Storia

torcello3Nel marzo del 1977 un gruppo di 15 amici, dopo aver partecipato con le proprie imbarcazioni alla seconda edizione della Vogalonga, decisero di unirsi per dar vita ad una società remiera con lo scopo di praticare, promuovere e divulgare la voga alla veneta, oltre a quello di ripristinare, in collaborazione con enti e altre società sportive, vecchie manifestazioni del Sestiere di Cannaregio.
Nacque così il 1° Aprile 1977 il Gruppo 3 Archi, dotato di  statuto ed organi sociali quali l’assemblea generale, il  consiglio direttivo, il presidente ed il collegio dei probiviri.

Inizialmente senza sede sociale, il luogo di ritrovo dei soci era il Bar dei Canottieri e le imbarcazioni, che erano state messe a disposizione del gruppo da quei soci fondatori che ne possedevano una, erano ormeggiate lungo i canali: due gondole e un sandolo, ridipinte con i fiammeggianti colori sociali rosso e verde, facevano bella mostra ed annunciavano la nascita di un sodalizio tipicamente veneziano che conta ormai quaranta anni di storia.

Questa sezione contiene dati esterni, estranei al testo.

Section Histogram.
Variables (self : analyzer) (pop_name : string) (bin_size : Q).
Hypothesis bin_size_pos : 0 < bin_size.
Hypothesis duration_nonneg : 0 <= self_duration self.

Let bin_center (i : Z) : Q := inject_Z i * bin_size + bin_size / 2.

(** The early return: no spikes for the population, or a zero cell count.
    The grid has [floor(duration / bin_size)] bins ([int] truncates). *)
Lemma empty_grid (spike_times : list Q) :
  get_population_spikes self pop_name = Ok spike_times →
  spike_times = [] ∨ get_population_cell_count self pop_name = PInt 0 →
  let n_bins := Qfloor (self_duration self / bin_size) in
  compute_firing_rate_histogram self pop_name bin_size
  = Ok (bin_center <$> range n_bins, Rates ((λ _, 0) <$> range n_bins)).
Proof.
  intros Hsp Hempty n_bins. unfold compute_firing_rate_histogram.
  rewrite Hsp. cbn [mbind outcome_bind obind].
  assert (Hguard : bool_decide (length spike_times = 0%nat)
                   || is_zero (get_population_cell_count self pop_name) = true).
  { destruct Hempty as [->| ->]; [done|]. apply orb_true_r. }
  rewrite Hguard, py_div_ok by (by apply Qpos_nonzero).
  cbn [mbind outcome_bind obind].
  assert (Hq : 0 <= self_duration self / bin_size).
  { apply Qle_shift_div_l; [done|]. by rewrite Qmult_0_l. }
  rewrite py_int_floor by done. fold n_bins.
  assert (H0 : (0 <= n_bins)%Z).
  { unfold n_bins. rewrite <- py_int_floor by done. by apply py_int_nonneg. }
  destruct (n_bins <? 0)%Z eqn:E; [lia|]. reflexivity.
Qed.

(** The histogram proper: spikes present and a non-zero integer cell count.
    The grid has [ceil(duration / bin_size)] bins. *)
Lemma data_grid (spike_times : list Q) (n_cells : Z) :
  get_population_spikes self pop_name = Ok spike_times →
  spike_times ≠ [] →
  get_population_cell_count self pop_name = PInt n_cells → n_cells ≠ 0%Z →
  let n_bins := Z.to_nat (Qceiling (self_duration self / bin_size)) in
  ∃ centers rates,
    compute_firing_rate_histogram self pop_name bin_size = Ok (centers, Rates rates) ∧
    length centers = n_bins ∧ length rates = n_bins ∧
    (∀ i : nat, (i < n_bins)%nat → ∃ c, centers !! i = Some c ∧ c == bin_center (Z.of_nat i)).
Proof.
  intros Hsp Hne Hcount Hn n_bins. unfold compute_firing_rate_histogram.
  rewrite Hsp, Hcount. cbn [mbind outcome_bind obind is_zero].
  assert (Hlen : bool_decide (length spike_times = 0%nat) = false).
  { apply bool_decide_eq_false. by destruct spike_times. }
  assert (Hz : (n_cells =? 0)%Z = false) by (by apply Z.eqb_neq).
  rewrite Hlen, Hz. cbn [orb]. unfold np_arange.
  rewrite py_div_ok by (by apply Qpos_nonzero).
  cbn [mbind outcome_bind obind]. rewrite arange_edge_count by done.
  assert (Hc : (0 <= Qceiling (self_duration self / bin_size))%Z).
  { change 0%Z with (Qceiling 0). apply Qceiling_resp_le.
    apply Qle_shift_div_l; [done|]. by rewrite Qmult_0_l. }
  unfold np_histogram, range.
  replace (Z.to_nat (Qceiling (self_duration self / bin_size) + 1)) with (S n_bins) by lia.
  rewrite arange_not_decreasing by done. cbn [mbind outcome_bind obind].
  do 2 eexists. split; [reflexivity|].
  rewrite length_midpoints, !length_fmap, length_np_diff, length_search_sorted,
    !length_fmap, length_seq.
  split; [done|]. split; [done|].
  intros i Hi. eexists. split; [apply (midpoints_lookup _ 0); lia|].
  cbn [plus]. rewrite Nat2Z.inj_succ. unfold Z.succ, bin_center.
  rewrite inject_Z_plus. change (inject_Z 1) with 1. field.
Qed.

End Histogram.

(** C5 at a duration that is not a multiple of the bin size.  One record,
    duration 25 ms, bin size 10 ms: HL23PV has zero cells and gets the
    all-zero series on a grid of 2 bins ([int(25 / 10)]), HL23PYR has cells
    and a spike and gets a grid of 3 bins ([ceil(25 / 10)], from
    [np.arange(0, 35, 10)]). *)
Theorem zero_cell_grid_is_shorter :
  let d := {| simData := Some {| spkt := Some [5]; spkid := Some [0%Z] |};
              simConfig := Some {| duration := Some 25;
                                   cellNumber := Some {[ "HL23PYR" := 2%Z;
                                                         "HL23PV" := 0%Z ]} |};
              net := None |} in
  ∃ self,
    load_data d = Ok self ∧
    get_population_cell_count self "HL23PV" = PInt 0 ∧
    get_population_cell_count self "HL23PYR" = PInt 2 ∧
    Qceiling (self_duration self / 10) = 3%Z ∧
    (∃ centers rates,
        compute_firing_rate_histogram self "HL23PV" 10 = Ok (centers, Rates rates) ∧
        Forall2 Qeq centers [5; 15] ∧ Forall2 Qeq rates [0; 0]) ∧
    (∃ centers rates,
        compute_firing_rate_histogram self "HL23PYR" 10 = Ok (centers, Rates rates) ∧
        Forall2 Qeq centers [5; 15; 25] ∧ Forall2 Qeq rates [50; 0; 0]).
Proof.
  cbn zeta. eexists. split; [reflexivity|]. do 3 (split; [reflexivity|]).
  split; do 2 eexists; (split; [vm_compute; reflexivity|]); split; repeat constructor.
Qed.

(** A zero bin size divides by zero on the early-return path. *)
Example zero_bin_size_raises :
  let d := {| simData := None; simConfig := None; net := None |} in
  ∃ self, load_data d = Ok self ∧
          compute_firing_rate_histogram self "HL23PYR" 0 = Raises ZeroDivisionError.
Proof. cbn zeta. eexists. split; reflexivity. Qed.

(** ** The worked histogram example *)

(** C6, as the code computes it.  Spike times [5, 12, 12] with ids
    [0, 0, 1], duration 20 ms, a population whose ids include 0 and 1 and
    whose count is 2, bin size 10 ms: all three spikes belong to the
    population, the bin edges are [0, 10, 20], the counts per bin are
    [1, 2] (5 falls in [0, 10), both 12s in [10, 20]), the bin centers are
    [5, 15] and the rates are [50, 100] Hz. *)
Theorem known_spikes_histogram (self : analyzer) (pop_name : string) :
  spikes_times self = [5; 12; 12] →
  spikes_ids self = [0; 0; 1]%Z →
  self_duration self = 20 →
  0%Z ∈ get_population_gids self pop_name →
  1%Z ∈ get_population_gids self pop_name →
  get_population_cell_count self pop_name = PInt 2 →
  get_population_spikes self pop_name = Ok [5; 12; 12] ∧
  ∃ bins centers rates,
    np_arange 0 (self_duration self + 10) 10 = Ok bins ∧
    Forall2 Qeq bins [0; 10; 20] ∧
    np_histogram [5; 12; 12] bins = Ok [1; 2]%Z ∧
    compute_firing_rate_histogram self pop_name 10 = Ok (centers, Rates rates) ∧
    Forall2 Qeq centers [5; 15] ∧
    Forall2 Qeq rates [50; 100].
Proof.
  intros Ht Hi Hd H0 H1 Hc.
  assert (Hsp : get_population_spikes self pop_name = Ok [5; 12; 12]).
  { unfold get_population_spikes.
    destruct (get_population_gids self pop_name) as [|g gs] eqn:E.
    { by apply elem_of_nil in H0. }
    rewrite Ht, Hi. cbn [fmap list_fmap].
    rewrite !(bool_decide_eq_true_2 _ H0), (bool_decide_eq_true_2 _ H1).
    reflexivity. }
  split; [exact Hsp|].
  unfold compute_firing_rate_histogram. rewrite Hsp, Hc, Hd.
  do 3 eexists. split; [reflexivity|]. split; [repeat constructor|].
  split; [reflexivity|]. split; [vm_compute; reflexivity|].
  split; repeat constructor.
Qed.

I1 1° Novembre 1977 il gruppo sportivo Tre Archi e l’associazione Settemari occuparono due capannoni dell’ex-macello di Venezia, situato sulla punta estrema di San Giobbe prospiciente la laguna: una imponente struttura in abbandono, allora, da circa 5 anni.

Sulla scia di questa iniziativa altre società remiere occuparono ulteriori spazi e capannoni liberi dando così origine a quello che sarebbe divenuto il Comitato delle remiere di Punta San Giobbe. Nei locali dell’ex-macello, rivitalizzati e mantenuti nei limiti delle possibilità e delle capacità delle società remiere, hanno così trovato ospitalità decine e decine di imbarcazioni vogate in tutti questi anni da centinaia e centinaia di vogatori alla veneta. I1 1979 è stato estremamente significativo ed operoso per il gruppo: dopo aver inaugurato la prima sede sociale in Calle Riello viene varata la balotina ad otto remi che ancora adesso è l’ammiraglia del gruppo.

DSC_3090tNel 1981 la flotta viene ulteriormente arricchita con l’acquisto di ben nove sàndoli che hanno consentito al Gruppo di organizzare regate sociali nel pieno rispetto della migliore tradizione veneziana con tanto di eliminatorie, tanti erano i soci partecipanti, per poter accedere alle ambite finali. Successivamente il parco imbarcazioni è stato completato con una caorlina, un pupparino, una gondola, un gondolino ed una mascaréta che, insieme a tutte le altre, costituiscono un ben assortito campionario di armi da vogare alla veneta e sul quale imparare le relative tecniche, così come hanno potuto fare i partecipanti ai corsi organizzati in collaborazione con il Consiglio di Quartiere.

Sono stati 40 anni belli ed indimenticabili ma anche di sacrifici, essendo il volontariato e l’autofinanziamento i motori trainanti: la benzina dell’amicizia e della voglia di stare insieme hanno consolidato un Gruppo che ha contato contemporaneamente anche più di cento soci ed ha visto il succedersi di quattro presidenti.

Oggi il Gruppo conta oltre 150 soci ma le numerose iscrizioni dell’ultimo anno sembrano lanciare il messaggio che sempre più giovani leve intendono rispondere alla prepotente e devastante cultura del motore di questi ultimi anni con quella dello sciabordio dei remi nel silenzio della laguna. È un messaggio di speranza che la Tre Archi intende assecondare, profondendo e traendo nuove energie nello stesso spirito dei suoi soci fondatori di 40 anni or sono.